Die Sache erscheint auch nicht überdurchschnittlich umfangreich oder schwierig. Zwar wurden mehrere Schadensgutachten erstellt. Andererseits handelte es sich aber um eine typische Unfallkonstellation, bei der keine schwierigen rechtlichen Fragen zu klären waren.

Es errechnet sich dann die folgende Gebühr:

Streitwert: 9.969,33 €

Geschäftsgebühr (1,3‐fach) 725,40 €

Pauschale 20‚00 €

Zwischensumme 745,40 €

Umsatzsteuer 141‚63 €

Forderung 887,03 €

Abzgl. Zahlung -564‚66 €

Forderung 322,37 €

 

 

III. (Zinsen – Rückwärtsfahren):

Aus den §§ 280 ff BGB ergibt sich der Anspruch auf Zahlung der Verzugszinsen sowohl hinsichtlich der Hauptforderung als auch hinsichtlich des Anspruchs auf Zahlung der vorgerichtlichen Anwaltskosten.

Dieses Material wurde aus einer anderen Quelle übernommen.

(** C10: for every minute of day [m], a trip is returned by
    [filterByMinute] exactly when it lies in a bucket at offset [k] from
    [m] with [-60 <= k < 60] on the 1440-minute circle. The bucket of
    minute [(m - 60 + 1440) mod 1440] and the bucket of [m] are part of
    the window; the bucket of minute [(m + 60) mod 1440] is not: what it
    holds has no influence on the result. *)
Theorem filterByMinute_window_asymmetric idx (m : Z) :
  length idx = 1440%nat -> 0 <= m <= 1439 ->
  let first := Z.to_nat ((m - 60 + 1440) `mod` 1440) in
  let beyond := Z.to_nat ((m + 60) `mod` 1440) in
  (forall t, t ∈ filterByMinute idx m <->
     exists k, (-60 <= k < 60)
               /\ t ∈ bucket idx (Z.to_nat ((m + k) `mod` 1440)))
  /\ (forall t, t ∈ bucket idx first -> t ∈ filterByMinute idx m)
  /\ (forall t, t ∈ bucket idx (Z.to_nat m) -> t ∈ filterByMinute idx m)
  /\ first ∈ windowMinutes m
  /\ Z.to_nat m ∈ windowMinutes m
  /\ (beyond ∉ windowMinutes m)
  /\ (forall b, filterByMinute (<[beyond:=b]> idx) m = filterByMinute idx m).
Proof.
  intros Hlen Hm first beyond.
  destruct (window_bounds m Hm) as (_ & _ & Hlo & Hhi).
  assert (first ∈ windowMinutes m) as Hfirst.
  { apply elem_of_windowMinutes. exists 0. split; [lia|].
    unfold first. f_equal. rewrite Z.add_0_r.
    replace (m - 60 + 1440) with (m - 60 + 1 * 1440) by lia.
    by rewrite Z.mod_add by lia. }
  assert (Z.to_nat m ∈ windowMinutes m) as Hcenter.
  { apply elem_of_windowMinutes. exists 60. split; [lia|].
    f_equal. replace (m - 60 + 60) with m by lia.
    by rewrite Z.mod_small by lia. }
  assert (beyond ∉ windowMinutes m) as Hbeyond.
  { intros Hin. apply elem_of_windowMinutes_interval in Hin; [|done].
    cbv zeta in Hin. unfold beyond in Hin. rewrite Hlo, Hhi in Hin.
    destruct (Z.ltb_spec m 60); destruct (Z.ltb_spec m 1380);
      match type of Hin with
      | context [?a >? ?b] => destruct (Z.gtb_spec a b)
      end; lia. }
  split; [intros t; by apply elem_of_filterByMinute_offset|].
  split.
  { intros t Ht. apply elem_of_filterByMinute; [done..|]. by exists first. }
  split.
  { intros t Ht. apply elem_of_filterByMinute; [done..|].
    by exists (Z.to_nat m). }
  split; [done|]. split; [done|]. split; [done|].
  intros b. by apply filterByMinute_insert_outside.
Qed.

End WindowClaims.

(** A wrapping window on the sample index: minute 10 reaches back to 1390. *)
Lemma filterByMinute_half_open_window_witness :
  length Sample.idx640 = 1440%nat
  /\ 0 <= 10 <= 1439
  /\ filterByMinute Sample.idx640 10
     = buckets Sample.idx640 1390 1440 ++ buckets Sample.idx640 0 70.
Proof.
  split; [reflexivity|]. split; [lia|].
  pose proof (filterByMinute_half_open_window Sample.idx640 10
                eq_refl ltac:(lia)) as H.
  cbv zeta in H. destruct H as (_ & _ & H & _). exact H.
Defined.

(** C1 as worded fails on the code: with one trip in bucket 640 and nothing
    else, the query at minute 700 returns that trip, while the window of the
    specification ([minMinute = 641]) is empty. *)
Lemma filterByMinute_700_returns_bucket_640 :
  length Sample.idx640 = 1440%nat
  /\ bucket Sample.idx640 640 = [Sample.tripAB]
  /\ filterByMinute Sample.idx640 700 = [Sample.tripAB]
  /\ spec_Resolve Sample.idx640 700 = []
  /\ buckets Sample.idx640 641 760 = []
  /\ filterByMinute Sample.idx640 700 <> spec_Resolve Sample.idx640 700.
Proof.
  split; [reflexivity|]. split; [reflexivity|].
  split; [vm_compute; reflexivity|]. split; [vm_compute; reflexivity|].
  split; [vm_compute; reflexivity|]. vm_compute. discriminate.
Defined.

Lemma filterByMinute_covers_120_minutes_witness :
  length Sample.idx640 = 1440%nat
  /\ 0 <= 1400 <= 1439
  /\ length (windowMinutes 1400) = 120%nat
  /\ NoDup (windowMinutes 1400)
  /\ filterByMinute Sample.idx640 1400
     = concat (bucket Sample.idx640 <$> windowMinutes 1400).
Proof.
  split; [reflexivity|]. split; [lia|].
  pose proof (filterByMinute_covers_120_minutes Sample.idx640 1400
                eq_refl ltac:(lia)) as H.
  cbv zeta in H. destruct H as (H1 & H2 & _ & _ & H3 & _). auto.
Defined.

Lemma filterByMinute_no_filter_witness :
  length Sample.idx640 = 1440%nat
  /\ filterByMinute Sample.idx640 (-1) = buckets Sample.idx640 0 1440.
Proof.
  split; [reflexivity|].
  apply (filterByMinute_no_filter Sample.idx640). reflexivity.
Defined.

Lemma filterByMinute_window_asymmetric_witness :
  length Sample.idx640 = 1440%nat
  /\ 0 <= 700 <= 1439
  /\ (forall t, t ∈ bucket Sample.idx640 640 ->
                t ∈ filterByMinute Sample.idx640 700)
  /\ (forall b, filterByMinute (<[760%nat:=b]> Sample.idx640) 700
                = filterByMinute Sample.idx640 700).
Proof.
  split; [reflexivity|]. split; [lia|].
  pose proof (filterByMinute_window_asymmetric Sample.idx640 700
                eq_refl ltac:(lia)) as H.
  cbv zeta in H. destruct H as (_ & H1 & _ & _ & _ & _ & H2).
  split; [exact H1 | exact H2].
Defined.

(** ** The index: checked statements *)

Section IndexClaims.
Implicit Types (rows : list Trip) (d : Trip) (h : gmap positive Station).

(** A row whose start does not parse reaches neither array. *)
Lemma bad_start_excluded rows h d (m : nat) :
  Forall Trip_wf rows -> JS.isValid (started_at d) = false ->
  let w := exec (loadTrips rows) (initialWorld h) in
  (d ∉ bucket (departuresByMinute w) m)
  /\ (d ∉ bucket (arrivalsByMinute w) m).
Proof.
  intros Hwf Hbad w.
  destruct (build_effect rows h Hwf) as (_ & _ & Hdep & Harr & _).
  fold w in Hdep, Harr. rewrite Hdep, Harr.
  split; intros [HP _]%list_elem_of_filter.
  - unfold startsAt in HP. destruct (started_at d); by simplify_eq/=.
  - destruct HP as [HP _]. unfold validTrip in HP.
    by rewrite Hbad in HP.
Qed.

(** A row whose two timestamps parse sits in one departure bucket, that of
    its start minute, and in one arrival bucket, that of its end minute. *)
Lemma valid_trip_slots rows h d :
  Forall Trip_wf rows -> d ∈ rows -> validTrip d = true ->
  let w := exec (loadTrips rows) (initialWorld h) in
  exists ms me : nat,
    minuteOf (started_at d) = Some ms /\ minuteOf (ended_at d) = Some me
    /\ (ms < 1440)%nat /\ (me < 1440)%nat
    /\ (forall m, d ∈ bucket (departuresByMinute w) m <-> m = ms)
    /\ (forall m, d ∈ bucket (arrivalsByMinute w) m <-> m = me).
Proof.
  intros Hwf Hd Hvalid w.
  destruct (build_effect rows h Hwf) as (_ & _ & Hdep & Harr & _).
  fold w in Hdep, Harr.
  pose proof (proj1 (Forall_forall _ _) Hwf d Hd) as [Hws Hwe].
  apply andb_true_iff in Hvalid as Hv. destruct Hv as [Hs He].
  apply minuteOf_isValid in Hs as [ms Hms], He as [me Hme].
  exists ms, me. split; [done|]. split; [done|].
  split; [by apply (minuteOf_lt (started_at d))|].
  split; [by apply (minuteOf_lt (ended_at d))|].
  split; intros m.
  - rewrite Hdep, list_elem_of_filter. unfold startsAt. rewrite Hms.
    split; [by intros [[= ->] _] | by intros ->].
  - rewrite Harr, list_elem_of_filter. unfold arrivesAt. rewrite Hme.
    split; [by intros [[_ [= ->]] _] | by intros ->].
Qed.

(** When no row has a start that parses and an end that does not, both
    arrays hold exactly the valid rows. *)
Lemma sizes_agree rows h :
  Forall Trip_wf rows ->
  (forall d, d ∈ rows -> JS.isValid (started_at d) = true ->
             JS.isValid (ended_at d) = true) ->
  let w := exec (loadTrips rows) (initialWorld h) in
  indexSize (departuresByMinute w) = validTripCount rows
  /\ indexSize (arrivalsByMinute w) = validTripCount rows.
Proof.
  intros Hwf Hpair w.
  destruct (build_effect rows h Hwf) as (_ & _ & _ & _ & Hsd & Hsa).
  fold w in Hsd, Hsa. split; [|done]. rewrite Hsd.
  unfold validTripCount. clear -Hpair.
  induction rows as [|d rows IH]; [done|].
  assert (length (filter startParses rows)
          = length (filter (fun d => validTrip d = true) rows)) as IH'
    by (apply IH; intros d' Hd'; apply Hpair, elem_of_cons; by right).
  specialize (Hpair d (proj2 (elem_of_cons _ _ _) (or_introl eq_refl))).
  rewrite !filter_cons.
  destruct (decide (startParses d)) as [H1|H1];
    destruct (decide (validTrip d = true)) as [H2|H2];
    simpl; rewrite ?IH'; try done; exfalso.
  - apply H2. unfold validTrip. unfold startParses in H1.
    by rewrite H1, Hpair.
  - apply H1. unfold startParses.
    by apply andb_true_iff in H2 as [? _].
Qed.

End IndexClaims.

(** C2, where the code departs from it: a row whose start parses (08:00) and
    whose end does not is loaded without any exception reaching the caller,
    but it is left in departure bucket 480 while no arrival bucket has it;
    the [push] on [departuresByMinute] has happened before the [push] on
    [arrivalsByMinute] throws. *)
Lemma row_bad_end_stays_in_departures :
  let w := exec (loadTrips [Sample.tripBadEnd]) (initialWorld ∅) in
  validTrip Sample.tripBadEnd = false
  /\ result (loadTrips [Sample.tripBadEnd]) (initialWorld ∅)
     = Normal [Sample.tripBadEnd]
  /\ populate Sample.tripBadEnd (initialWorld ∅)
     = (Throw TypeError,
        set_departuresByMinute (pushAt 480 Sample.tripBadEnd)
          (initialWorld ∅))
  /\ bucket (departuresByMinute w) 480 = [Sample.tripBadEnd]
  /\ JS.flat (arrivalsByMinute w) = [].
Proof. vm_compute. repeat split. Qed.

(** C3, where the code departs from it: after loading one good row and one
    row whose end alone does not parse, the departure buckets hold two
    trips, the arrival buckets one, and one trip has valid minutes. *)
Lemma sizes_differ_on_bad_end :
  let rows := [Sample.tripAB; Sample.tripBadEnd] in
  let w := exec (loadTrips rows) (initialWorld ∅) in
  indexSize (departuresByMinute w) = 2%nat
  /\ indexSize (arrivalsByMinute w) = 1%nat
  /\ validTripCount rows = 1%nat.
Proof. vm_compute. repeat split. Qed.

Lediglich der genannte Teilbetrag ist allerdings im Schreiben bzw. in der E-Mail vom 14.03.2016 (Anl. K3) angemahnt worden, der weitergehende Betrag erst mit Schreiben bzw. dem Fax vom 10.08.2016 (Anl. K 8) und zwar jeweils mit einer Frist von 10 Tagen.

Es ist nicht ersichtlich, dass bereits vor den genannten Zeitpunkten Verzug eingetreten ist.

 

 

IV. (Kostenentscheidung und Vollstreckung – Rückwärtsfahren):

Die Kostenentscheidung beruht auf § 92 Abs. 1 ZPO.

Die Vollstreckbarkeitsentscheidung beruht auf §§ 708 Nr. 11, 709, 711 ZPO.